Capítulo 1 - Tenemos todo el tiempo del mundo

176 63 27
                                    

Tal vez sea un poco pronto para hablarte de mis monstruos, pero no sabría empezar de otra forma. Mi psicóloga dice que todos tenemos de eso. Viven dentro de nosotros y son como historias abiertas. Inacabadas. Páginas enteras que un día decidimos saltar, en busca de otras nuevas que nos gusten más. Pero que ahí se quedan. Y cuanto más quieres alejarte de esas historias, más fuerza toman.

Yo estoy cansado de seguir huyendo de la mía.

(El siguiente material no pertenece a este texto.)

Inductive plabel :=
| PStream (e : sevent)              (* something happened to the stream *)
| PRecv (bytes : list byte)         (* bytes arrived on the connection *)
| PRecvEOF
| PConnRead (bytes : list byte)
| PConnWrite (bytes : list byte)
| PFault                            (* a direction of the connection broke *)
| PEnd.                             (* an io.Copy returned *)

(** The steps of the copies. *)
Inductive copy_step : Pump → plabel → Pump → Prop :=
| copy_stream_read s c q n p s' :
    (0 < n)%nat → Stream.Read s n = ReadData p s' →
    copy_step (mkPump s c CopyRead q) (PStream (SRead p)) (mkPump s' c (CopyWrite p) q)
| copy_stream_eof s c q n :
    Stream.Read s n = ReadEOF →
    copy_step (mkPump s c CopyRead q) PEnd (mkPump s c (CopyReturned false) q)
| copy_conn_write s c c' q p :
    conn_Write c p = Some c' →
    copy_step (mkPump s c (CopyWrite p) q) (PConnWrite p) (mkPump s c' CopyRead q)
| copy_conn_write_err s c q p done :
    conn_Write c p = None → done `prefix_of` p → (c_closed c || c_wclosed c = true → done = []) →
    copy_step (mkPump s c (CopyWrite p) q) (PConnWrite done)
      (mkPump s (conn_wrote done c) (CopyReturned true) q)
| copy_conn_read s c q n p c' :
    (0 < n)%nat → conn_Read c n = ConnData p c' →
    copy_step (mkPump s c q CopyRead) (PConnRead p) (mkPump s c' q (CopyWrite p))
| copy_conn_eof s c q n :
    conn_Read c n = ConnEOF →
    copy_step (mkPump s c q CopyRead) PEnd (mkPump s c q (CopyReturned false))
| copy_conn_read_err s c q n :
    conn_Read c n = ConnErr →
    copy_step (mkPump s c q CopyRead) PEnd (mkPump s c q (CopyReturned true))
| copy_stream_write s c q p s' :
    Stream.Write s p = WriteOk s' →
    copy_step (mkPump s c q (CopyWrite p)) (PStream (SWrite p)) (mkPump s' c q CopyRead)
| copy_stream_write_err s c q p :
    Stream.Write s p = WriteErr →
    copy_step (mkPump s c q (CopyWrite p)) PEnd (mkPump s c q (CopyReturned true)).

(** What the rest of the program and the other ends do meanwhile: the mux
    delivers, closes, resets and drains the stream, bytes arrive. *)
Definition outside (e : sevent) : bool :=
  match e with SDeliver _ | SRemoteClose | SReset | STakeChunk _ | STakeFIN => true | _ => false end.

Inductive env_step : Pump → plabel → Pump → Prop :=
| env_stream s c q1 q2 e s' :
    outside e = true → sstep s e s' →
    env_step (mkPump s c q1 q2) (PStream e) (mkPump s' c q1 q2)
| env_recv s c q1 q2 bytes :
    c_eof c = false →
    env_step (mkPump s c q1 q2) (PRecv bytes) (mkPump s (conn_recv bytes c) q1 q2)
| env_recv_eof s c q1 q2 :
    env_step (mkPump s c q1 q2) PRecvEOF (mkPump s (conn_recv_eof c) q1 q2)
| env_fault s c q1 q2 reading :
    env_step (mkPump s c q1 q2) PFault (mkPump s (conn_fault reading c) q1 q2).

(** ** Histories *)

Definition stream_events (ls : list plabel) : list sevent :=
  omap (λ l, match l with PStream e => Some e | _ => None end) ls.
Definition conn_read (ls : list plabel) : list byte :=
  mjoin (omap (λ l, match l with PConnRead b => Some b | _ => None end) ls).
Definition conn_written (ls : list plabel) : list byte :=
  mjoin (omap (λ l, match l with PConnWrite b => Some b | _ => None end) ls).
Definition conn_received (ls : list plabel) : list byte :=
  mjoin (omap (λ l, match l with PRecv b => Some b | _ => None end) ls).

(** What a copy holds between its read and its write, and whether it has given
    up on an error. *)
Definition in_hand (q : CopyPC) : list byte := match q with CopyWrite p => p | _ => [] end.
Definition failed (q : CopyPC) : bool :=
  match q with CopyReturned e | CopyDone e => e | _ => false end.
Definition returned (q : CopyPC) : bool :=
  match q with CopyReturned _ | CopyDone _ => true | _ => false end.

(** Projections distribute over a history extended by one step. *)
Lemma stream_events_app ls ls' : stream_events (ls ++ ls') = stream_events ls ++ stream_events ls'.
Proof. apply omap_app. Qed.
Lemma conn_read_app ls ls' : conn_read (ls ++ ls') = conn_read ls ++ conn_read ls'.
Proof. unfold conn_read. rewrite omap_app. apply join_app. Qed.
Lemma conn_written_app ls ls' : conn_written (ls ++ ls') = conn_written ls ++ conn_written ls'.
Proof. unfold conn_written. rewrite omap_app. apply join_app. Qed.
Lemma conn_received_app ls ls' : conn_received (ls ++ ls') = conn_received ls ++ conn_received ls'.
Proof. unfold conn_received. rewrite omap_app. apply join_app. Qed.
Lemma bytes_read_app es es' : bytes_read (es ++ es') = bytes_read es ++ bytes_read es'.
Proof. induction es as [|[] es IH]; cbn; rewrite ?IH, <-?(assoc_L (++)); done. Qed.
Lemma chunks_written_app es es' : chunks_written (es ++ es') = chunks_written es ++ chunks_written es'.
Proof. induction es as [|[] es IH]; cbn; rewrite ?IH; done. Qed.

Create Rewrite HintDb history.
#[export] Hint Rewrite stream_events_app conn_read_app conn_written_app conn_received_app
  bytes_read_app chunks_written_app : history.

(** ** The invariant

    Neither copy loses, repeats or reorders a byte: what was read is what was
    written, what is in hand, and, only after an error, what was given up. A
    copy that returned without an error has written everything that was sent
    up to the end it saw. *)

(** The peer's FIN is in the history, and [bytes] is all it had delivered; or
    the stream was reset, which a Read reports as the end as well. *)
Definition delivered_all (ls : list plabel) (bytes : list byte) : Prop :=
  SReset ∈ stream_events ls ∨
  SRemoteClose ∈ stream_events ls ∧ bytes_delivered (stream_events ls) = bytes.

Record flow_inv (ls : list plabel) (p : Pump) : Prop := mkFlowInv {
  fl_out : c_out (p_conn p) = conn_written ls;
  fl_in : conn_read ls ++ c_in (p_conn p) = conn_received ls;
  fl_toConn : ∃ lost, conn_written ls ++ in_hand (p_toConn p) ++ lost = bytes_read (stream_events ls) ∧
                      (failed (p_toConn p) = false → lost = []);
  fl_toStream : ∃ lost, mjoin (chunks_written (stream_events ls)) ++ in_hand (p_toStream p) ++ lost
                        = conn_read ls ∧
                      (failed (p_toStream p) = false → lost = []);
  fl_conn_eof : returned (p_toStream p) = true → failed (p_toStream p) = false →
    c_eof (p_conn p) = true ∧ c_in (p_conn p) = []
}.

Record pump_inv (ls : list plabel) (s0 : StreamSession) (p : Pump) : Prop := mkPumpInv {
  pi_stream : ssteps s0 (stream_events ls) (p_stream p);
  pi_flow : flow_inv ls p;
  pi_eof : returned (p_toConn p) = true → failed (p_toConn p) = false →
    ∃ ls1 ls2, ls = ls1 ++ ls2 ∧ delivered_all ls1 (conn_written ls)
}.

(** What is passed on is an initial part of what was read. *)
Lemma flow_toConn ls p : flow_inv ls p → c_out (p_conn p) `prefix_of` bytes_read (stream_events ls).
Proof. intros [-> _ (lost & <- & _) _ _]. by apply prefix_app_r. Qed.
Lemma flow_toStream ls p : flow_inv ls p → mjoin (chunks_written (stream_events ls)) `prefix_of` conn_received ls.
Proof. intros [_ <- _ (lost & <- & _) _]. rewrite <-(assoc_L (++)). by apply prefix_app_r. Qed.

Lemma ssteps_snoc s es s1 e s2 : ssteps s es s1 → sstep s1 e s2 → ssteps s (es ++ [e]) s2.
Proof.
  intros Hs He. induction Hs; cbn; [by eapply ssteps_cons, ssteps_nil|by eapply ssteps_cons; eauto].
Qed.

Lemma new_pump_inv s : pump_inv [] s (new_pump s new_conn).
Proof. split; [constructor| |done]. by split; cbn; eauto. Qed.

Lemma extend_split {A} (P : list A → Prop) ls l :
  (∃ ls1 ls2, ls = ls1 ++ ls2 ∧ P ls1) → ∃ ls1 ls2, ls ++ [l] = ls1 ++ ls2 ∧ P ls1.
Proof. intros (ls1 & ls2 & -> & HP). exists ls1, (ls2 ++ [l]). by rewrite <-(assoc_L (++)). Qed.

#[local] Hint Resolve extend_split : core.

(** Events that neither read from the stream nor write to it. *)
Definition quiet (e : sevent) : bool := match e with SRead _ | SWrite _ => false | _ => true end.

Lemma flow_inv_quiet ls s c q1 q2 e s' :
  flow_inv ls (mkPump s c q1 q2) → quiet e = true → flow_inv (ls ++ [PStream e]) (mkPump s' c q1 q2).
Proof.
  intros [H1 H2 H3 H4 H5] He. cbn in *.
  assert (bytes_read [e] = [] ∧ chunks_written [e] = []) as [E1 E2] by (by destruct e).
  split; cbn; autorewrite with history;
    change (conn_written [PStream e]) with (@nil byte); change (conn_read [PStream e]) with (@nil byte);
    change (conn_received [PStream e]) with (@nil byte); change (stream_events [PStream e]) with [e];
    rewrite ?E1, ?E2, ?app_nil_r; done.
Qed.

Lemma pump_inv_quiet ls s0 s c q1 q2 e s' :
  pump_inv ls s0 (mkPump s c q1 q2) → quiet e = true → sstep s e s' →
  pump_inv (ls ++ [PStream e]) s0 (mkPump s' c q1 q2).
Proof.
  intros [H1 H2 H3] He Hs. split; cbn in *; autorewrite with history;
    change (conn_written [PStream e]) with (@nil byte); change (stream_events [PStream e]) with [e];
    rewrite ?app_nil_r; eauto using ssteps_snoc, flow_inv_quiet.
Qed.

(** The counter of a copy that has returned, and that of its goroutine at its
    end, are alike in this. *)
Definition same_pc (q q' : CopyPC) : Prop :=
  in_hand q' = in_hand q ∧ failed q' = failed q ∧ returned q' = returned q.

(** Closing the connection or a side of it moves no byte, and neither does the
    end of a goroutine. *)
Lemma flow_inv_same ls s s' c c' q1 q1' q2 q2' :
  flow_inv ls (mkPump s c q1 q2) → c_in c' = c_in c → c_out c' = c_out c → c_eof c' = c_eof c →
  same_pc q1 q1' → same_pc q2 q2' → flow_inv ls (mkPump s' c' q1' q2').
Proof.
  intros [H1 H2 H3 H4 H5] E1 E2 E3 (F1 & F2 & F3) (G1 & G2 & G3). cbn in *.
  split; cbn; rewrite ?E1, ?E2, ?E3, ?F1, ?F2, ?G1, ?G2, ?G3; done.
Qed.

Lemma pump_inv_conn ls s0 s c q1 q2 c' :
  pump_inv ls s0 (mkPump s c q1 q2) → c_in c' = c_in c → c_out c' = c_out c → c_eof c' = c_eof c →
  pump_inv ls s0 (mkPump s c' q1 q2).
Proof. intros [H1 H2 H3] E1 E2 E3. split; [done| |done]. by eapply flow_inv_same. Qed.

Lemma env_step_flow ls p l p' : flow_inv ls p → env_step p l p' → flow_inv (ls ++ [l]) p'.
Proof.
  intros I Hs. destruct Hs as [s c q1 q2 e s' He Hs|s c q1 q2 bytes Hn|s c q1 q2|s c q1 q2 reading];
    [eapply flow_inv_quiet; [done|by destruct e]|..]; destruct I as [H1 H2 H3 H4 H5]; cbn in *;
    split; cbn; autorewrite with history; cbn; rewrite ?app_nil_r; try done.
  - by rewrite (assoc_L (++)), H2.
  - intros Hr Hf. destruct (H5 Hr Hf). congruence.
  - intros Hr Hf. by destruct (H5 Hr Hf).
Qed.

Ojalá puedas llegar a entenderme.

En mi caso, recuerdo perfectamente que esos monstruos comenzaron a tirarme de los pelos justo ocho años y dos semanas después del accidente que casi acaba con mi vida por primera vez, en el verano de 2037. El mismo accidente que me envió a babear el pijama de rallas del hospital durante ocho largos años. Ocho años que pasaron como ocho estrellas fugaces, resbalando una a una por entre el cinturón de cicatrices de mi garganta y mi abdomen, todas a la vez, mientras disfrutaban de mis ocho años de sumisión y coma inducido. Aunque para mí esos ocho años de sueño no existieron. Se esfumaron sobre las sábanas de un hospital. Recuerdo con nostalgia esas dos primeras semanas tras El Despertar en la Habitación 411, a finales de otoño de 2045. A decir verdad, fueron bastante tranquilas. Un detalle que sería poco relevante de no ser por lo que ahora sé. Dos semanas de paz y sosiego que significaron el inicio de la vuelta atrás hacia mis demonios. 

Amaia Moncada llegó a mi vida cuando yo aún no era consciente de cuanto la necesitaba. Acababa de salir del hospital. Tocaba recordar quién era yo mismo y entender qué me había pasado.

Lo primero lo conseguimos rápido.

Para lo segundo, yo aún no estaba preparado.

El equipo de medicina interna pensó que verme semanalmente con una psicóloga de su renombre sería un complemento extraordinario en el proceso de recuperación y llamó a casa para recomendarme su consulta.

Amaia era el espejo al que acudía para mirarme todos los martes por la tarde. Siempre tan atenta y cariñosa, me recibía en su casa con un tiramisú de mango y un vaso de agua con gas. Colocaba el diván como a mí me gusta, mirando a la ventana.  La consulta no podía tener mejor localización. En la planta 32 de un rascacielos con vistas al gran lago todo se veía diferente.

El ático fue su primera gran inversión, y tras ella no hizo más que lanzar su carrera por las nubes. Los clientes llegaban de todas las zonas de la ciudad, con toda clase de problemas también. Pronto, las tasas de éxito se convirtieron en exigencias proporcionales y dejó de agradarle. Conservó la relación únicamente con sus clientes más allegados, o selectivamente con aquellos que venían recomendados por su asesoría: dando así por finalizadas el resto de visitas y reduciendo en más de a la mitad la densidad de las mismas. Ella me contaba que así podía dedicar más tiempo a sus chiquitos problemáticos. Y como yo estaba dentro, no se lo rebatí.

La asesoría no tuvo siquiera que intervenir en mi caso. Tenía la suerte de conocer a Amaia de antes, pues ambos coincidimos en el mismo autobús de llegada a la ciudad de El Loto el primer día tras la inauguración del complejo, hará entonces 22 años. Yo tenía sólo 4.

—¿Ves como no pasa nada? —solía utilizar ella para concluir la sesión cada martes—. La clave está en restarle importancia a lo que nos preocupa, de manera proporcional al sufrimiento que nos produce pensar en ello. Para qué querría un chaval tan listo y guapo como tú andar sufriendo por algo que tiene solución. O aún mejor, por algo que no la tiene. Estoy segura de que tus intereses son otros. Cuando algo te duela, cuando algo ocupe demasiado espacio en tu mente, tanto que llegue a asfixiar, pregúntate: ¿realmente eso se merece ser tan importante como para tener que dolerme? Y prueba a soltarlo, a ver qué pasa.